No cabía ni que pensar en que Arnold Moore la hubiese puesto en peligro: habían sido demasiado íntimos durante demasiado tiempo.
—No lo creo. No digo que haya sido accidental, pero no ha sido montado desde nuestro bando.
—¿Entonces, qué?
—Quizá un robo, o un intento de secuestro: una estadounidense bien situada desaparece y la retienen esperando un rescate. Como le pasó a tu amigo. Sucede más de lo que se cree, por aquí abajo.
—Lo sé todo sobre «aquí abajo» —le recordó él—, pero tiene razón, pudo haber sido cualquier cosa. Sin embargo, no lo ha sido. Estaba relacionado con esta expedición.
Ella no quería ir por ese camino, pero si debían recorrerlo, prefería hacerlo rápido.
—¿Qué es lo que piensa?
Él dudó, al parecer algo cortado por su brusquedad.
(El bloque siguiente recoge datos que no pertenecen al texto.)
(** The error codes of [berty.tech/berty/v2/go/pkg/errcode] that the two
    source files use. *)
Inductive ErrCode :=
| ErrInternal
| ErrCryptoKeyGeneration
| ErrPushUnableToDecrypt
| ErrBertyAccountFSError
| ErrBertyAccountDataNotFound
| ErrDeserialization
| ErrDBOpen
| ErrDBWrite
| TODO.

(** Go [error] values.  [PathError] is what the [os] package returns,
    [Errorf] is [fmt.Errorf] on a plain message and [ErrorfW prefix e] is
    [fmt.Errorf] on the format [prefix] followed by [%w], given [e];
    [Code c] is a bare error code, [Wrap c e] is [c.Wrap(e)], [EOF] is
    [io.EOF], and [LibError] is an error of an external library (crypto,
    SQL driver, protobuf, gRPC). *)
Inductive error :=
| EOF
| PathError (op path : string) (e : Errno)
| Errorf (msg : string)
| ErrorfW (prefix : string) (wrapped : error)
| Code (c : ErrCode)
| Wrap (c : ErrCode) (inner : error)
| LibError (msg : string).

(** [os.IsNotExist]: true exactly on an [os] error whose cause is ENOENT;
    false on [nil]. *)
Definition os_IsNotExist (err : option error) : bool :=
  match err with
  | Some (PathError _ _ ENOENT) => true
  | _ => false
  end.

(** What a panic carries: a run-time error or the value given to [panic]. *)
Inductive panic_value :=
| IndexOutOfRange (index len : nat)
| NilDereference
| PanicError (e : error).

(** A call returns, panics, or never returns because it waits for an
    event that does not come. *)
Inductive outcome (A : Type) :=
| Return (a : A)
| Panic (p : panic_value)
| Blocked.
Arguments Return {A} a.
Arguments Panic {A} p.
Arguments Blocked {A}.

Definition obind {A B} (o : outcome A) (k : A -> outcome B) : outcome B :=
  match o with
  | Return a => k a
  | Panic p => Panic p
  | Blocked => Blocked
  end.

(** [l[i]], bounds-checked. *)
Definition index {A} (l : list A) (i : nat) : outcome A :=
  match l !! i with
  | Some x => Return x
  | None => Panic (IndexOutOfRange i (length l))
  end.

(** [l[i] = x], bounds-checked. *)
Definition store {A} (l : list A) (i : nat) (x : A) : outcome (list A) :=
  if decide (i < length l) then Return (<[i:=x]> l)
  else Panic (IndexOutOfRange i (length l)).

(** [for i := lo; i < lo+n; i++ { s = body i s }], stopping at a panic. *)
Fixpoint for_range {St} (n lo : nat) (body : nat -> St -> outcome St)
  (s : St) : outcome St :=
  match n with
  | O => Return s
  | S n' => obind (body lo s) (for_range n' (S lo) body)
  end.

(** The line feed and the tabulation, as strings. *)
Definition nl : string := String (ascii_of_nat 10) "".
Definition tab : string := String (ascii_of_nat 9) "".

(** [*p] on a pointer. *)
Definition deref {A} (p : option A) : outcome A :=
  match p with
  | Some a => Return a
  | None => Panic NilDereference
  end.

(** Programs with effects: state passing over the state [W] of what is
    outside the program, ended by a panic. *)
Definition M (W A : Type) : Type := W -> outcome A * W.

Definition ret {W A} (a : A) : M W A := fun w => (Return a, w).

Definition bind {W A B} (m : M W A) (k : A -> M W B) : M W B :=
  fun w =>
    match m w with
    | (Return a, w') => k a w'
    | (Panic p, w') => (Panic p, w')
    | (Blocked, w') => (Blocked, w')
    end.

(** A computation that touches nothing outside the program. *)
Definition lift {W A} (o : outcome A) : M W A := fun w => (o, w).

End Go.
Export Go.

Notation "'let*' x ':=' m 'in' k" := (Go.bind m (fun x => k))
  (at level 10, x name, m at level 100, k at level 200).
Notation "'let*' ( x , y ) ':=' m 'in' k" :=
  (Go.bind m (fun xy => let '(x, y) := xy in k))
  (at level 10, x name, y name, m at level 100, k at level 200).
Notation "'let*' ( x , y , z ) ':=' m 'in' k" :=
  (Go.bind m (fun xyz => let '(x, y, z) := xyz in k))
  (at level 10, x name, y name, z name, m at level 100, k at level 200).

(** ** Lexical paths: Go's [path] package *)

Module path.

(** The elements of [s] between slashes: [split "a//b" = ["a"; ""; "b"]]. *)
Fixpoint split (s : string) : list string :=
  match s with
  | EmptyString => [EmptyString]
  | String c s' =>
      if Ascii.eqb c "/"%char then EmptyString :: split s'
      else match split s' with
           | h :: t => String c h :: t
           | [] => [String c EmptyString]
           end
  end.

Definition rooted (s : string) : bool :=
  match s with
  | String c _ => Ascii.eqb c "/"%char
  | EmptyString => false
  end.

(** One element pushed on the (reversed) stack of cleaned elements. *)
Definition push (rooted : bool) (out : list string) (elem : string)
  : list string :=
  if String.eqb elem "" then out
  else if String.eqb elem "." then out
  else if String.eqb elem ".." then
    match out with
    | top :: out' =>
        if String.eqb top ".." then elem :: out else out'
    | [] => if rooted then [] else [elem]
    end
  else elem :: out.

(** The elements of the cleaned path, outermost first. *)
Definition elements (s : string) : list string :=
  rev (fold_left (push (rooted s)) (split s) []).

(** [path.Clean]. *)
Definition Clean (s : string) : string :=
  let body := String.concat "/" (elements s) in
  if rooted s then String.append "/" body
  else if String.eqb body "" then "."%string else body.

(** Everything up to and including the last slash ([path.Split]'s first
    result). *)
Fixpoint dir_part (s : string) : string :=
  match s with
  | EmptyString => EmptyString
  | String c s' =>
      let d := dir_part s' in
      if String.eqb d "" then
        (if Ascii.eqb c "/"%char then String c EmptyString else EmptyString)
      else String c d
  end.

(** [path.Dir]. *)
Definition Dir (s : string) : string := Clean (dir_part s).

(** [path.Join] (and [filepath.Join] on a slash-separated system): the
    non-empty elements joined by slashes and cleaned; empty when there is
    none. *)
Definition Join (elems : list string) : string :=
  match filter (fun e => e <> ""%string) elems with
  | [] => ""%string
  | es => Clean (String.concat "/" es)
  end.

End path.

Module cryptoutil.
(** [cryptoutil.KeySize]: the size of a [box] key, which
    [GetDevicePushKeyForPath] assigns to a [*[KeySize]byte]. *)
Definition KeySize : nat := 32.
End cryptoutil.

(** ** The operating system *)

Module os.
Import cryptoutil.

(** A file tree.  The entries of a directory are kept in the order of
    their names, the order in which [ioutil.ReadDir] lists them. *)
#[warnings="-register-all"]
Inductive node :=
| File (contents : list byte)
| Dir (entries : list (string * node)).

(** What [os.Stat] and [ioutil.ReadDir] tell about an entry. *)
Record FileInfo := { Name : string; IsDir : bool }.

(** The calls made to the world outside the program. *)
Inductive event :=
| EvReadFile (p : string)
| EvStat (p : string)
| EvReadDir (p : string)
| EvMkdirAll (p : string)
| EvCreate (p : string)
| EvWriteFile (p : string) (data : list byte)
| EvGenerateKey
| EvWarn (msg : string) (err : error) (accountID : string).

(** A [[KeySize]byte] array. *)
Abbreviation key := (vec byte KeySize).

(** The world: the file tree, the outcomes of the coming calls of the key
    generator (its only input is the system's random source), and the
    trace of the calls made so far.  The working directory is the root
    of the tree; there are no links, and permissions are not modelled. *)
Record World := {
  root : node;
  entropy : list (error + key * key);
  trace : list event
}.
—Aún conozco a alguna gente —dijo—. Y he hecho algunas comprobaciones. Sé de sus responsabilidades y su reputación. Ha estado usted por el mundo entero, pero eso fue antes de convertirse en directora regional.
Las palabras siguieron flotando en el aire. Ése era un ascenso que le había llegado justo antes de este destino, pero, en realidad, seguía siendo la lugarteniente de Moore. Y la siguiente promoción tendría efecto tras la finalización con éxito de la presente misión.
—Tiene razón a medias —aceptó.
—Eso es más de lo habitual. Y es bastante como para hacerme pensar… en la Agencia, los directores de Operaciones de Campo no se movían de sus escritorios, leían informes y le decían a otra gente adónde ir y qué hacer… pero lo que es jodidamente seguro es que ellos no iban. No a menos que la operación fuese… —escogió cuidadosamente sus palabras—: de singular importancia. Pero usted está aquí —añadió, recostándose en su asiento y pareciendo muy complacido consigo mismo—. Y, hasta que su compañero se marchó hace unos días, aquí estaban ustedes dos, dos directores de alto rango, trabajando en el terreno como si fueran un par de pringados. En una ocasión participé en una misión de seguridad parecida a ésta. Se trataba de un tránsfuga chino que venía a través de Hong Kong con una lista de agentes y parte de un código cifrado. La seguridad era tan estricta que el mismo director de Operaciones de Campo para Asia se encontró con el tipo. Nada de regulares alrededor, ninguna implicación de la delegación, ni pistas en papel. Sólo un par de tipos que no existían y un director de Operaciones de Campo que jamás estuvo allí.
Ella le escuchó, pensando en el concepto de un hombre que no existe y dándose cuenta de que esa operación en China no aparecía en el historial del hombre.
—Mire —prosiguió—. No tengo ni idea de lo que está buscando aquí y para ser honesto, la verdad es que no me importa. Pero, sea lo que sea, es algo grande y tiene que mantenerse en silencio. De lo contrario usted no estaría aquí. Su compañero no hubiera estado aquí y lo que es jodidamente seguro es que no hubieran venido a buscarme a mí. No con mi situación.